Stored data:
***

(* ===== verification/CLib.v ===== *)
(** * The C library routines the extension relies on

    [qsort] is specified by what the C standard promises (a permutation,
    ordered when the comparator is a consistent total preorder on the array)
    as a class, so that the components are verified for every conforming
    implementation; [insertion_qsort] is an instance used to run the models.
    [bsearch] is the usual bisection, proved to decide membership in a sorted
    array.  [cmp_i64] and [RowidMap] are the comparator and the filter set
    that the index searches hand to it. *)

From stdpp Require Import base list numbers sets sorting.
From Stdlib Require Import ZArith Lia.
From S2P Require Import Prelude.

Local Open Scope Z_scope.

(** ** [qsort] *)

(** What the standard requires of a comparator on the elements of [l]. *)
Definition cmp_consistent {A : Type} (cmp : A -> A -> Z) (l : list A) : Prop :=
  (forall x y, x ∈ l -> y ∈ l -> cmp x y <= 0 \/ cmp y x <= 0) /\
  (forall x y z, x ∈ l -> y ∈ l -> z ∈ l -> cmp x y <= 0 -> cmp y z <= 0 -> cmp x z <= 0).

Class QSort := {
  qsort : forall {A : Type}, (A -> A -> Z) -> list A -> list A;
  qsort_perm : forall (A : Type) (cmp : A -> A -> Z) (l : list A), qsort cmp l ≡ₚ l;
  qsort_sorted : forall (A : Type) (cmp : A -> A -> Z) (l : list A),
    cmp_consistent cmp l -> StronglySorted (fun x y => cmp x y <= 0) (qsort cmp l)
}.

Section InsertionSort.
Context {A : Type} (cmp : A -> A -> Z).

Fixpoint ins_cmp (x : A) (l : list A) : list A :=
  match l with
  | [] => [x]
  | y :: l' => if cmp x y <=? 0 then x :: l else y :: ins_cmp x l'
  end.

Definition sort_cmp (l : list A) : list A := foldr ins_cmp [] l.

Lemma ins_cmp_perm (x : A) (l : list A) : ins_cmp x l ≡ₚ x :: l.
Proof.
  induction l as [|y l IH]; [done|]. simpl.
  destruct (cmp x y <=? 0); [done|]. rewrite IH. apply Permutation_swap.
Qed.

Lemma sort_cmp_perm (l : list A) : sort_cmp l ≡ₚ l.
Proof. induction l as [|x l IH]; [done|]. simpl. by rewrite ins_cmp_perm, IH. Qed.

Lemma ins_cmp_sorted (x : A) (l : list A) :
  cmp_consistent cmp (x :: l) ->
  StronglySorted (fun x y => cmp x y <= 0) l ->
  StronglySorted (fun x y => cmp x y <= 0) (ins_cmp x l).
Proof.
  induction l as [|y l IH]; intros [Htot Htr] Hs; simpl.
  { repeat constructor. }
  inversion_clear Hs as [|? ? Hs' Hy]. rewrite Forall_forall in Hy.
  destruct (Z.leb_spec (cmp x y) 0) as [Hle|Hgt].
  - constructor; [by constructor; [|apply Forall_forall]|].
    apply Forall_forall. intros z [->|Hz]%elem_of_cons; [done|].
    apply Htr with y; set_solver.
  - constructor.
    + apply IH; [|done]. split; [intros; apply Htot; set_solver|].
      intros ? b; intros; apply Htr with b; set_solver.
    + apply Forall_forall. intros z Hz. rewrite ins_cmp_perm in Hz.
      apply elem_of_cons in Hz as [->|Hz]; [|auto].
      destruct (Htot x y); [set_solver..|lia|done].
Qed.

Lemma sort_cmp_sorted (l : list A) :
  cmp_consistent cmp l -> StronglySorted (fun x y => cmp x y <= 0) (sort_cmp l).
Proof.
  induction l as [|x l IH]; intros [Htot Htr]; simpl; [constructor|].
  apply ins_cmp_sorted.
  - split; intros *; rewrite ?(elem_of_cons (foldr _ _ _)), !elem_of_cons;
      fold (sort_cmp l); rewrite !sort_cmp_perm, <- !elem_of_cons; eauto.
  - apply IH. split; [intros; apply Htot; set_solver|].
    intros ? b; intros; apply Htr with b; set_solver.
Qed.

End InsertionSort.

(** A conforming implementation, to execute the models. *)
#[global] Instance insertion_qsort : QSort := {
  qsort A := @sort_cmp A;
  qsort_perm A := @sort_cmp_perm A;
  qsort_sorted A := @sort_cmp_sorted A
}.

(** ** [bsearch] on arrays of [i64] *)

Definition cmp_i64 (x y : Z) : Z :=
  if x <? y then -1 else if y <? x then 1 else 0.

(** Bisection of [arr[l..u)] for [key]: true iff a matching element is found. *)
Fixpoint bsearch_loop (fuel : nat) (key : Z) (arr : list Z) (l u : nat) : bool :=
  match fuel with
  | O => false
  | S fuel =>
      if (l <? u)%nat then
        let idx := ((l + u) / 2)%nat in
        let c := cmp_i64 key (aget 0 arr idx) in
        if c <? 0 then bsearch_loop fuel key arr l idx
        else if 0 <? c then bsearch_loop fuel key arr (S idx) u
        else true
      else false
  end.

Definition bsearch_i64 (key : Z) (arr : list Z) (nmemb : nat) : bool :=
  bsearch_loop (S nmemb) key arr 0 nmemb.

Lemma bsearch_loop_sound (fuel : nat) (key : Z) (arr : list Z) (l u : nat) :
  (u <= length arr)%nat -> bsearch_loop fuel key arr l u = true ->
  exists i, (l <= i < u)%nat /\ arr !! i = Some key.
Proof.
  revert l u. induction fuel as [|fuel IH]; intros l u Hu; [done|].
  cbn [bsearch_loop]. destruct (Nat.ltb_spec l u); [|done].
  assert (l <= (l + u) / 2 < u)%nat.
  { split; [apply Nat.div_le_lower_bound; lia|apply Nat.Div0.div_lt_upper_bound; lia]. }
  set (m := ((l + u) / 2)%nat) in *. unfold cmp_i64.
  destruct (Z.ltb_spec key (aget 0 arr m)); simpl.
  { intros (i & Hi & ?)%IH; [|lia]. exists i. split; [lia|done]. }
  destruct (Z.ltb_spec (aget 0 arr m) key); simpl.
  { intros (i & Hi & ?)%IH; [|lia]. exists i. split; [lia|done]. }
  intros _. exists m. split; [lia|]. rewrite (aget_lookup_lt 0) by lia. f_equal. lia.
Qed.

Lemma sorted_lookup_le (arr : list Z) (i j : nat) (x y : Z) :
  StronglySorted Z.le arr -> (i <= j)%nat -> arr !! i = Some x -> arr !! j = Some y -> x <= y.
Proof.
  intros Hs. revert i j. induction Hs as [|z arr Hs IH Hz]; intros i j Hij Hx Hy; [done|].
  destruct i as [|i], j as [|j]; simpl in *; try lia; simplify_eq; try lia.
  - rewrite Forall_forall in Hz. apply Hz, list_elem_of_lookup. eauto.
  - apply (IH i j); auto. lia.
Qed.

Lemma bsearch_loop_complete (fuel : nat) (key : Z) (arr : list Z) (l u i : nat) :
  StronglySorted Z.le arr -> (u <= length arr)%nat -> (u < fuel + l)%nat ->
  (l <= i < u)%nat -> arr !! i = Some key -> bsearch_loop fuel key arr l u = true.
Proof.
  intros Hs. revert l u. induction fuel as [|fuel IH]; intros l u Hu Hf Hi Hkey; [lia|].
  cbn [bsearch_loop]. destruct (Nat.ltb_spec l u); [|lia].
  assert (l <= (l + u) / 2 < u)%nat.
  { split; [apply Nat.div_le_lower_bound; lia|apply Nat.Div0.div_lt_upper_bound; lia]. }
  set (m := ((l + u) / 2)%nat) in *. unfold cmp_i64.
  pose proof (aget_lookup_lt 0 arr m ltac:(lia)) as Hm.
  destruct (Z.ltb_spec key (aget 0 arr m)); simpl.
  { apply IH; auto; try lia. split; [lia|]. destruct (decide (i < m)%nat); [done|].
    pose proof (sorted_lookup_le arr m i _ _ Hs ltac:(lia) Hm Hkey). lia. }
  destruct (Z.ltb_spec (aget 0 arr m) key); simpl; [|done].
  apply IH; auto; try lia. split; [|lia]. destruct (decide (m < i)%nat); [lia|].
  pose proof (sorted_lookup_le arr i m _ _ Hs ltac:(lia) Hkey Hm). lia.
Qed.

(** Bisection decides membership in a sorted array. *)
Lemma bsearch_i64_iff (key : Z) (arr : list Z) :
  StronglySorted Z.le arr -> bsearch_i64 key arr (length arr) = true <-> key ∈ arr.
Proof.
  intros Hs. unfold bsearch_i64. split.
  - intros (i & _ & Hi)%bsearch_loop_sound; [|done]. apply list_elem_of_lookup. eauto.
  - intros [i Hi]%list_elem_of_lookup. pose proof (lookup_lt_Some _ _ _ Hi).
    apply bsearch_loop_complete with i; auto; lia.
Qed.

(** ** [RowidMap]: the rowids a KNN query may return *)

Record RowidMap := MkRowidMap {
  rm_rowids : list Z;     (* [capacity] slots *)
  rm_capacity : nat;
  rm_count : nat;
  rm_pre_filter : bool
}.

(** Appending, with the growth policy of the code: a full buffer is
    reallocated to [2 * capacity + 16] slots, the old contents kept. *)
Definition rowid_map_add (map : RowidMap) (rowid : Z) : RowidMap :=
  let map' :=
    if (rm_capacity map <=? rm_count map)%nat then
      let new_capacity := (rm_capacity map * 2 + 16)%nat in
      MkRowidMap (take new_capacity (rm_rowids map)
                    ++ replicate (new_capacity - length (rm_rowids map)) 0)
        new_capacity (rm_count map) (rm_pre_filter map)
    else map in
  MkRowidMap (<[rm_count map' := rowid]> (rm_rowids map')) (rm_capacity map')
    (S (rm_count map')) (rm_pre_filter map').

Definition rowid_map_mem (map : RowidMap) (rowid : Z) : bool :=
  bsearch_i64 rowid (take (rm_count map) (rm_rowids map)) (rm_count map).

(** The filter test of the three index searches: a row passes when the
    pre-filter is off or its rowid is in the set. *)
Definition rowid_map_pass (map : RowidMap) (rowid : Z) : bool :=
  negb (rm_pre_filter map) || rowid_map_mem map rowid.

Definition rowid_map_wf (map : RowidMap) : Prop :=
  length (rm_rowids map) = rm_capacity map /\ (rm_count map <= rm_capacity map)%nat.

(** The set a map stands for. *)
Definition rowid_map_elems (map : RowidMap) : list Z := take (rm_count map) (rm_rowids map).

Lemma rowid_map_add_spec (map : RowidMap) (rowid : Z) :
  rowid_map_wf map ->
  rowid_map_wf (rowid_map_add map rowid) /\
  rowid_map_elems (rowid_map_add map rowid) = rowid_map_elems map ++ [rowid].
Proof.
  intros [Hl Hc]. unfold rowid_map_add, rowid_map_elems, rowid_map_wf.
  destruct (Nat.leb_spec (rm_capacity map) (rm_count map)) as [Hfull|Hroom];
    cbn [rm_rowids rm_capacity rm_count].
  - rewrite (take_ge (rm_rowids map)) by lia. split.
    + rewrite length_insert, length_app, length_replicate. lia.
    + rewrite take_S_r with (x := rowid) by
        (apply list_lookup_insert_eq; rewrite length_app, length_replicate; lia).
      rewrite take_insert_ge by lia. by rewrite take_app_le by lia.
  - split; [rewrite length_insert; lia|].
    rewrite take_S_r with (x := rowid) by (apply list_lookup_insert_eq; lia).
    by rewrite take_insert_ge by lia.
Qed.

(** On a sorted map the filter test decides membership. *)
Lemma rowid_map_pass_iff (map : RowidMap) (rowid : Z) :
  rowid_map_wf map -> StronglySorted Z.le (rowid_map_elems map) ->
  rowid_map_pass map rowid = true
  <-> (rm_pre_filter map = false \/ rowid ∈ rowid_map_elems map).
Proof.
  intros [Hl Hc] Hs. unfold rowid_map_pass, rowid_map_mem.
  assert (Hlen : length (rowid_map_elems map) = rm_count map).
  { unfold rowid_map_elems. rewrite length_take. lia. }
  rewrite orb_true_iff, negb_true_iff.
  pose proof (bsearch_i64_iff rowid (rowid_map_elems map) Hs) as Hb.
  rewrite Hlen in Hb. unfold rowid_map_elems in *. by rewrite Hb.
Qed.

***

Required action:
Wherever a line in the entries above holds "else", copy that line.

Your response:
  | y :: l' => if cmp x y <=? 0 then x :: l else y :: ins_cmp x l'
  if x <? y then -1 else if y <? x then 1 else 0.
        else if 0 <? c then bsearch_loop fuel key arr (S idx) u
        else true
      else false
    else map in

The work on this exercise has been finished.